ACM Classification Keywords
H5.m. Information interfaces and presentation (e.g.,
HCI): Miscellaneous.
INTRODUCTION
Social innovation has been designated as one of the main
goals in Horizon 2020, the EU Framework Programme
for research and innovation (Barroso, 2011). For the EU,
social innovation is about “meeting the unmet social
needs and improving social outcomes” as well as
“empowering citizens to become co-creators of
innovative social relationships and models of
collaboration.” This voice is echoed in different
communities of practice and research (Chesbrough, 2003;
Björgvinsson et al., 2010; Fischer et al., 2004) which,
while sharing an awareness that citizens are fundamental
actors in the innovation process, have a different
understanding of the general assembly in which the
innovation is to happen or, in Latour’s (2004) terms,
identify different “matters of concern”.
The large base of expertise developed within the field of
Participatory Design (PD) over the past 20 years (Ehn,
1998; Bødker et al., 2000) provides a distinctive
perspective on leveraging the move towards social
innovation. However, this perspective does not easily
scale from work environments to public spheres
(Dalsgaard, 2010); it is largely sensitive to the cultural
diversity of the innovation milieu (Björgvinsson et al.,
2010); and it opens a number of important ethical issues
related to unsatisfied expectations of participants who
devote their time to the project (Bossen et al., 2012).
Social innovation in public spheres requires extensive
amount of infrastructuring (Björgvinsson et al., 2010;
Pipek and Wulf, 2009), which we intend as the process of
creating the social and technical conditions for
innovation. This process unfolds in, and needs constant
adaptation to, the specific context where it is developed.
Borrowing the theme of this year’s conference, we
suggest that social innovation “reflects connectedness” in
the double sense of being influenced during design by the
existing culture of participation, and generating new
possibilities for feeling connected to others during use.
In this paper we reflect on the Smart Campus project.
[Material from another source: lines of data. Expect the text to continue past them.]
(* ===== verification/Sync.v ===== *)
(** Spin locks and mutexes: [sched/spin.c], [sched/mutex.c].

    A lock is its value and magic number; [NX_AtomicCAS] and [NX_AtomicSet] are
    one step each.  The loops of [NX_SpinLock] and [NX_MutexLock] are their
    turn, repeated by the contenders' steps below.  Interrupts are a level that
    [NX_IRQ_SaveLevel] reads and sets to 0. *)
From S2P Require Import Prelude.

Definition NX_SPIN_MAGIC : Z := 0x10000001.
Definition NX_SPIN_LOCK_VALUE : Z := 1.
Definition MUTEX_MAGIC : Z := 0x10000002.

Record NX_Spin := mkSpin {
  value : Z;
  magic : Z
}.

(** [NX_AtomicCAS] returns the value it found. *)
Definition NX_AtomicCAS (lock : NX_Spin) (old new : Z) : NX_Spin * Z :=
  (if value lock =? old then mkSpin new (magic lock) else lock, value lock).
Definition NX_AtomicSet (lock : NX_Spin) (v : Z) : NX_Spin := mkSpin v (magic lock).

(** A null lock is [None]; the result is the lock afterwards. *)
Definition NX_SpinInit (lock : option NX_Spin) : option NX_Spin * NX_Error :=
  match lock with
  | None => (None, NX_EINVAL)
  | Some l =>
      if magic l =? NX_SPIN_MAGIC then (Some l, NX_EFAULT)
      else (Some (mkSpin (value (NX_AtomicSet l 0)) NX_SPIN_MAGIC), NX_EOK)
  end.

Definition NX_SpinTryLock (lock : option NX_Spin) : option NX_Spin * NX_Error :=
  match lock with
  | None => (None, NX_EFAULT)
  | Some l =>
      if negb (magic l =? NX_SPIN_MAGIC) then (Some l, NX_EFAULT)
      else
        let (l, found) := NX_AtomicCAS l 0 NX_SPIN_LOCK_VALUE in
        if found =? 0 then (Some l, NX_EOK) else (Some l, NX_ERROR)
  end.

(** One turn of the loop: [None] for another turn. *)
Definition SpinLock_turn (lock : option NX_Spin) : option NX_Spin * option NX_Error :=
  let (lock, err) := NX_SpinTryLock lock in (lock, if is_ok err then Some NX_EOK else None).

(** [NX_SpinLock]: the checks, and the loop with what the other processors do
    to the lock between two turns ([others], turn by turn). *)
Fixpoint SpinLock_loop (others : list (NX_Spin -> NX_Spin)) (lock : option NX_Spin) : option NX_Spin * option NX_Error :=
  let (lock, res) := SpinLock_turn lock in
  match res with
  | Some err => (lock, Some err)
  | None => match others with [] => (lock, None) | f :: others => SpinLock_loop others (f <$> lock) end
  end.

Definition NX_SpinLock (others : list (NX_Spin -> NX_Spin)) (lock : option NX_Spin) : option NX_Spin * option NX_Error :=
  match lock with
  | None => (None, Some NX_EFAULT)
  | Some l => if negb (magic l =? NX_SPIN_MAGIC) then (Some l, Some NX_EFAULT) else SpinLock_loop others lock
  end.

Definition NX_SpinUnlock (lock : option NX_Spin) : option NX_Spin * NX_Error :=
  match lock with
  | None => (None, NX_EFAULT)
  | Some l => if negb (magic l =? NX_SPIN_MAGIC) then (Some l, NX_EFAULT) else (Some (NX_AtomicSet l 0), NX_EOK)
  end.

(** The interrupt level, and what is stored through [level]. *)
Definition NX_SpinLockIRQ (others : list (NX_Spin -> NX_Spin)) (irq : Z) (lock : option NX_Spin) (level : bool)
    : option NX_Spin * Z * option Z * option NX_Error :=
  match lock with
  | None => (None, irq, None, Some NX_EINVAL)
  | Some _ =>
      if negb level then (lock, irq, None, Some NX_EINVAL)
      else let (lock, err) := NX_SpinLock others lock in (lock, 0, Some irq, err)
  end.

Definition NX_SpinUnlockIRQ (irq : Z) (lock : option NX_Spin) (level : Z) : option NX_Spin * Z * NX_Error :=
  match lock with
  | None => (None, irq, NX_EINVAL)
  | Some _ =>
      let (lock, err) := NX_SpinUnlock lock in
      if is_ok err then (lock, level, NX_EOK) else (lock, irq, NX_EFAULT)
  end.

Definition NX_SpinState (lock : option NX_Spin) : NX_Error :=
  match lock with
  | None => NX_EFAULT
  | Some l => if negb (magic l =? NX_SPIN_MAGIC) then NX_EFAULT else if nz (value l) then NX_EBUSY else NX_EOK
  end.

(** ** Mutexes *)
Record NX_Mutex := mkMutex {
  lock : NX_Spin;
  mutex_magic : Z
}.

Definition NX_MutexInit (m : option NX_Mutex) : option NX_Mutex * NX_Error :=
  match m with
  | None => (None, NX_EINVAL)
  | Some m =>
      match NX_SpinInit (Some (lock m)) with
      | (Some l, NX_EOK) => (Some (mkMutex l MUTEX_MAGIC), NX_EOK)
      | _ => (Some m, NX_EPERM)
      end
  end.

Definition NX_MutexTryLock (m : option NX_Mutex) : option NX_Mutex * NX_Error :=
  match m with
  | None => (None, NX_EFAULT)
  | Some m =>
      if negb (mutex_magic m =? MUTEX_MAGIC) then (Some m, NX_EFAULT)
      else
        match NX_SpinTryLock (Some (lock m)) with
        | (Some l, err) => (Some (mkMutex l (mutex_magic m)), err)
        | (None, err) => (Some m, err)
        end
  end.

Definition NX_MutexInitLocked (m : option NX_Mutex) : option NX_Mutex * NX_Error :=
  match m with
  | None => (None, NX_EINVAL)
  | Some m =>
      match NX_SpinInit (Some (lock m)) with
      | (Some l, NX_EOK) =>
          match NX_SpinLock [] (Some l) with
          | (Some l, _) => (Some (mkMutex l MUTEX_MAGIC), NX_EOK)
          | (None, _) => (Some m, NX_EPERM)
          end
      | _ => (Some m, NX_EPERM)
      end
  end.

(** One turn of [NX_MutexLock]; after [None] the thread yields and tries again. *)
Definition MutexLock_turn (m : option NX_Mutex) : option NX_Mutex * option NX_Error :=
  match m with
  | None => (None, Some NX_EFAULT)
  | Some mx =>
      if negb (mutex_magic mx =? MUTEX_MAGIC) then (m, Some NX_EFAULT)
      else let (m, err) := NX_MutexTryLock m in (m, if is_ok err then Some NX_EOK else None)
  end.

Definition NX_MutexUnlock (m : option NX_Mutex) : option NX_Mutex * NX_Error :=
  match m with
  | None => (None, NX_EFAULT)
  | Some mx =>
      if negb (mutex_magic mx =? MUTEX_MAGIC) then (m, NX_EFAULT)
      else match NX_SpinUnlock (Some (lock mx)) with
           | (Some l, _) => (Some (mkMutex l (mutex_magic mx)), NX_EOK)
           | (None, _) => (m, NX_EOK)
           end
  end.

Definition NX_MutexState (m : option NX_Mutex) : NX_Error :=
  match m with
  | None => NX_EFAULT
  | Some mx => if negb (mutex_magic mx =? MUTEX_MAGIC) then NX_EFAULT else NX_SpinState (Some (lock mx))
  end.

(** ** Contenders

    [pc] says where each of any number of threads stands: outside, in the loop
    of [NX_MutexLock], or between its return and [NX_MutexUnlock]. *)
Inductive place := Outside | Trying | Inside.

#[export] Instance place_eq_dec : EqDecision place.
Proof. solve_decision. Defined.

Record Arena := mkArena {
  mutex : NX_Mutex;
  pc : gmap Z place
}.

Inductive step : Arena -> Arena -> Prop :=
  | step_enter a i : pc a !! i = Some Outside -> step a (mkArena (mutex a) (<[i := Trying]> (pc a)))
  | step_try a i m r : pc a !! i = Some Trying -> MutexLock_turn (Some (mutex a)) = (Some m, r) ->
      step a (mkArena m (match r with Some _ => <[i := Inside]> (pc a) | None => pc a end))
  | step_poll a i m err : pc a !! i = Some Outside -> NX_MutexTryLock (Some (mutex a)) = (Some m, err) ->
      step a (mkArena m (if is_ok err then <[i := Inside]> (pc a) else pc a))
  | step_leave a i m : pc a !! i = Some Inside -> NX_MutexUnlock (Some (mutex a)) = (Some m, NX_EOK) ->
      step a (mkArena m (<[i := Outside]> (pc a))).

(** Any start from a fresh mutex with everybody outside. *)
Inductive reach : Arena -> Prop :=
  | reach_init m0 m p : NX_MutexInit (Some m0) = (Some m, NX_EOK) -> (forall i x, p !! i = Some x -> x = Outside) -> reach (mkArena m p)
  | reach_step a b : reach a -> step a b -> reach b.

Definition exclusive (a : Arena) : Prop :=
  mutex_magic (mutex a) = MUTEX_MAGIC /\ magic (lock (mutex a)) = NX_SPIN_MAGIC /\
  ((value (lock (mutex a)) = 0 /\ forall i, pc a !! i <> Some Inside) \/
   (value (lock (mutex a)) = 1 /\ exists i, pc a !! i = Some Inside /\ forall j, pc a !! j = Some Inside -> j = i)).

Lemma TryLock_eq m : mutex_magic m = MUTEX_MAGIC -> magic (lock m) = NX_SPIN_MAGIC ->
  NX_MutexTryLock (Some m) = (Some (mkMutex (mkSpin (if value (lock m) =? 0 then 1 else value (lock m)) NX_SPIN_MAGIC) MUTEX_MAGIC),
    if value (lock m) =? 0 then NX_EOK else NX_ERROR).
Proof.
  destruct m as [[v mg] mm]. cbn. intros -> ->. unfold NX_MutexTryLock, NX_SpinTryLock, NX_AtomicCAS. cbn. by destruct (v =? 0).
Qed.

Lemma lock_turn_eq m : mutex_magic m = MUTEX_MAGIC -> magic (lock m) = NX_SPIN_MAGIC ->
  MutexLock_turn (Some m) = (Some (mkMutex (mkSpin (if value (lock m) =? 0 then 1 else value (lock m)) NX_SPIN_MAGIC) MUTEX_MAGIC),
    if value (lock m) =? 0 then Some NX_EOK else None).
Proof.
  intros Hm Hl. unfold MutexLock_turn. rewrite Hm, Z.eqb_refl. cbn [negb]. rewrite TryLock_eq by done. by destruct (_ =? 0).
Qed.

Lemma acquire_ok a i (ok : bool) :
  exclusive a -> pc a !! i <> Some Inside -> ok = (value (lock (mutex a)) =? 0) ->
  exclusive (mkArena (mkMutex (mkSpin (if ok then 1 else value (lock (mutex a))) NX_SPIN_MAGIC) MUTEX_MAGIC)
    (if ok then <[i := Inside]> (pc a) else pc a)).
Proof.
  intros (Hm & Hl & Hcase) Hi ->. split; [done|]. split; [done|]. cbn. destruct (Z.eqb_spec (value (lock (mutex a))) 0) as [Hv|Hv].
  - right. split; [done|]. exists i. rewrite lookup_insert_eq. split; [done|]. intros j. destruct (decide (j = i)) as [->|Hne]; [done|].
    rewrite lookup_insert_ne by done. destruct Hcase as [[_ Hno]|[Hv' _]]; [by intros ?%Hno|lia].
  - destruct Hcase as [[? _]|Hcase]; [done|]. by right.
Qed.

Lemma step_exclusive a b : exclusive a -> step a b -> exclusive b.
Proof.
  intros Ha Hstep. pose proof Ha as (Hm & Hl & Hcase). destruct Hstep as [a i Hi|a i m r Hi Hturn|a i m err Hi Htry|a i m Hi Hun].
  - split; [done|]. split; [done|]. cbn.
    assert (Hj : forall j, <[i := Trying]> (pc a) !! j = Some Inside <-> pc a !! j = Some Inside).
    { intros j. destruct (decide (j = i)) as [->|Hne]; [rewrite lookup_insert_eq, Hi; done|by rewrite lookup_insert_ne]. }
    destruct Hcase as [[Hv Hno]|[Hv (k & Hk & Huniq)]]; [left|right]; (split; [done|]); [intros j ?%Hj; by apply (Hno j)|].
    exists k. split; [by apply Hj|]. intros j ?%Hj. auto.
  - rewrite lock_turn_eq in Hturn by done. injection Hturn as <- <-.
    pose proof (acquire_ok a i _ Ha ltac:(congruence) eq_refl) as Hok. by destruct (_ =? 0).
  - rewrite TryLock_eq in Htry by done. injection Htry as <- <-.
    pose proof (acquire_ok a i _ Ha ltac:(congruence) eq_refl) as Hok. by destruct (_ =? 0).
  - unfold NX_MutexUnlock, NX_SpinUnlock in Hun. rewrite Hm, Hl, !Z.eqb_refl in Hun. cbn in Hun. injection Hun as <-.
    split; [done|]. split; [done|]. cbn. left. split; [done|]. intros j. destruct (decide (j = i)) as [->|Hne]; [by rewrite lookup_insert_eq|].
    rewrite lookup_insert_ne by done. intros Hj. destruct Hcase as [[_ Hno]|[_ (k & Hk & Huniq)]]; [by apply (Hno i)|].
    apply Hne. rewrite (Huniq j Hj). symmetry. by apply Huniq.
Qed.

Lemma reach_exclusive a : reach a -> exclusive a.
Proof.
  induction 1 as [m0 m p Hinit Hp|a b _ IH Hstep]; [|by apply step_exclusive with a].
  unfold NX_MutexInit, NX_SpinInit in Hinit. destruct (magic (lock m0) =? NX_SPIN_MAGIC); [done|]. injection Hinit as <-.
  split; [done|]. split; [done|]. left. split; [done|]. cbn. by intros i ?%Hp.
Qed.

(** C17: Mutual exclusion and progress, for any number of threads and any
    interleaving of their steps: never are two threads inside; the mutex
    reports [NX_EBUSY] exactly when one is; and when none is, the next turn of
    any thread that tries gets it. *)
Theorem mutex_excludes a : reach a ->
  (forall i j, pc a !! i = Some Inside -> pc a !! j = Some Inside -> i = j) /\
  (NX_MutexState (Some (mutex a)) = NX_EBUSY <-> exists i, pc a !! i = Some Inside) /\
  ((forall i, pc a !! i <> Some Inside) -> forall i, pc a !! i = Some Trying ->
     exists m, MutexLock_turn (Some (mutex a)) = (Some m, Some NX_EOK) /\ step a (mkArena m (<[i := Inside]> (pc a)))).
Proof.
  intros Hr. destruct (reach_exclusive a Hr) as (Hm & Hl & Hcase). split_and!.
  - intros i j Hi Hj. destruct Hcase as [[_ Hno]|[_ (k & Hk & Huniq)]]; [by destruct (Hno i)|]. by rewrite (Huniq i), (Huniq j).
  - unfold NX_MutexState, NX_SpinState. rewrite Hm, Hl, !Z.eqb_refl. cbn. unfold nz.
    destruct Hcase as [[Hv Hno]|[Hv (k & Hk & _)]]; rewrite Hv; cbn; split; try done.
    + intros [i Hi]. by destruct (Hno i).
    + intros _. by exists k.
  - intros Hno i Hi. destruct Hcase as [[Hv _]|[_ (k & Hk & _)]]; [|by destruct (Hno k)].
    pose proof (lock_turn_eq (mutex a) Hm Hl) as Ht. rewrite Hv in Ht. cbn in Ht. eexists. split; [exact Ht|].
    apply (step_try a i _ (Some NX_EOK) Hi Ht).
Qed.

(** The spin lock with interrupts: taking a free lock stores the level and
    disables interrupts, and releasing it with that level gives back the lock
    and the level; a lock that is busy is taken in the turn after its holder
    releases it; an uninitialised lock is refused by every operation. *)
Theorem spin_lock_roundtrip (l : NX_Spin) (irq : Z) (busy : nat) :
  (magic l = NX_SPIN_MAGIC -> value l = 0 ->
    exists l1, NX_SpinLockIRQ [] irq (Some l) true = (Some l1, 0, Some irq, Some NX_EOK) /\
      NX_SpinState (Some l1) = NX_EBUSY /\ NX_SpinTryLock (Some l1) = (Some l1, NX_ERROR) /\
      NX_SpinUnlockIRQ 0 (Some l1) irq = (Some l, irq, NX_EOK)) /\
  (magic l = NX_SPIN_MAGIC -> value l <> 0 ->
    NX_SpinLock (replicate busy (fun x => x) ++ [fun x => NX_AtomicSet x 0]) (Some l) = (Some (mkSpin 1 NX_SPIN_MAGIC), Some NX_EOK) /\
    NX_SpinLock (replicate busy (fun x => x)) (Some l) = (Some l, None)) /\
  (magic l <> NX_SPIN_MAGIC -> NX_SpinTryLock (Some l) = (Some l, NX_EFAULT) /\ NX_SpinLock [] (Some l) = (Some l, Some NX_EFAULT) /\
    NX_SpinUnlock (Some l) = (Some l, NX_EFAULT) /\ NX_SpinState (Some l) = NX_EFAULT).
Proof.
  destruct l as [v mg]. cbn [magic value]. split_and!.
  - intros -> ->. by exists (mkSpin 1 NX_SPIN_MAGIC).
  - intros -> Hv. assert (Hturn : SpinLock_turn (Some (mkSpin v NX_SPIN_MAGIC)) = (Some (mkSpin v NX_SPIN_MAGIC), None)).
    { unfold SpinLock_turn, NX_SpinTryLock, NX_AtomicCAS. cbn. by rewrite (proj2 (Z.eqb_neq _ _)). }
    unfold NX_SpinLock. cbn [magic]. rewrite Z.eqb_refl. cbn [negb].
    split; (induction busy as [|n IH]; cbn [replicate app SpinLock_loop]; rewrite Hturn; [done|exact IH]).
  - intros Hmg%Z.eqb_neq. unfold NX_SpinTryLock, NX_SpinLock, NX_SpinUnlock, NX_SpinState. cbn. by rewrite Hmg.
Qed.

Lemma mutex_excludes_witness :
  let a := mkArena (mkMutex (mkSpin 0 NX_SPIN_MAGIC) MUTEX_MAGIC) {[1 := Trying; 2 := Outside]} in
  exists m, MutexLock_turn (Some (mutex a)) = (Some m, Some NX_EOK).
Proof.
  intros a. set (a0 := mkArena (mkMutex (mkSpin 0 NX_SPIN_MAGIC) MUTEX_MAGIC) {[1 := Outside; 2 := Outside]}).
  assert (Hr : reach a).
  { apply (reach_step a0).
    - apply (reach_init (mkMutex (mkSpin 7 0) 0)); [reflexivity|]. intros i x Hx.
      apply lookup_insert_Some in Hx as [[_ <-]|[_ Hx]]; [done|]. by apply lookup_singleton_Some in Hx as [_ <-].
    - apply (step_enter a0 1). reflexivity. }
  destruct (mutex_excludes a Hr) as (_ & _ & H). destruct (H) with (i := 1) as (m & Hm & _).
  - intros i Hi. cbn [a pc] in Hi. apply lookup_insert_Some in Hi as [[_ ?]|[_ Hi]]; [done|]. by apply lookup_singleton_Some in Hi as [_ ?].
  - reflexivity.
  - exists m. exact Hm.
Defined.

Lemma spin_lock_roundtrip_witness :
  exists l1, NX_SpinLockIRQ [] 2 (Some (mkSpin 0 NX_SPIN_MAGIC)) true = (Some l1, 0, Some 2, Some NX_EOK).
Proof.
  destruct (proj1 (spin_lock_roundtrip (mkSpin 0 NX_SPIN_MAGIC) 2 0) eq_refl eq_refl) as (l1 & H & _). exists l1. exact H.
Defined.

(** Initialising a lock twice, or in memory that happens to hold the magic
    number, is refused and leaves it as it is, taken or not. *)
Example reinit_refused : NX_SpinInit (Some (mkSpin 1 NX_SPIN_MAGIC)) = (Some (mkSpin 1 NX_SPIN_MAGIC), NX_EFAULT).
Proof. reflexivity. Qed.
This project started two years ago and has several
concurrent objectives situated within a “Smart City”
framework: first, it aims at empowering the students to
take a more active role in designing the services they
want and like, and to participate in their development,
delivery and evangelization; second, it aims at building a
socio-technical service infrastructure for the local
Province. The University campus was selected as the
playground to experiment with a vision that emphasizes
the role of the community not only as decision-maker, but
also as builder of services.
The Smart Campus project led to the design and
implementation of a mobile app for canteen services of a
local university, called iFame (a play on words, since in
Italian it is pronounced as “hai fame?” which means “are
you hungry?”), by the students; we reflect on this case
study and on how it can be applied in the future. In
particular, we abstract from our experience and propose
an approach addressing two concurrent dimensions of
innovation infrastructuring: the social and technical ones.
While acknowledging the ongoing debate over the
distinction between these terms (e.g. humans versus
nonhumans: Latour, 1999), for the sake of simplicity in
this paper we refer to technical infrastructuring as the
ensemble of computing technologies which support the
use and production of Information Technology services
and to social infrastructuring as the set of human actors
who influence, shape and represent the community.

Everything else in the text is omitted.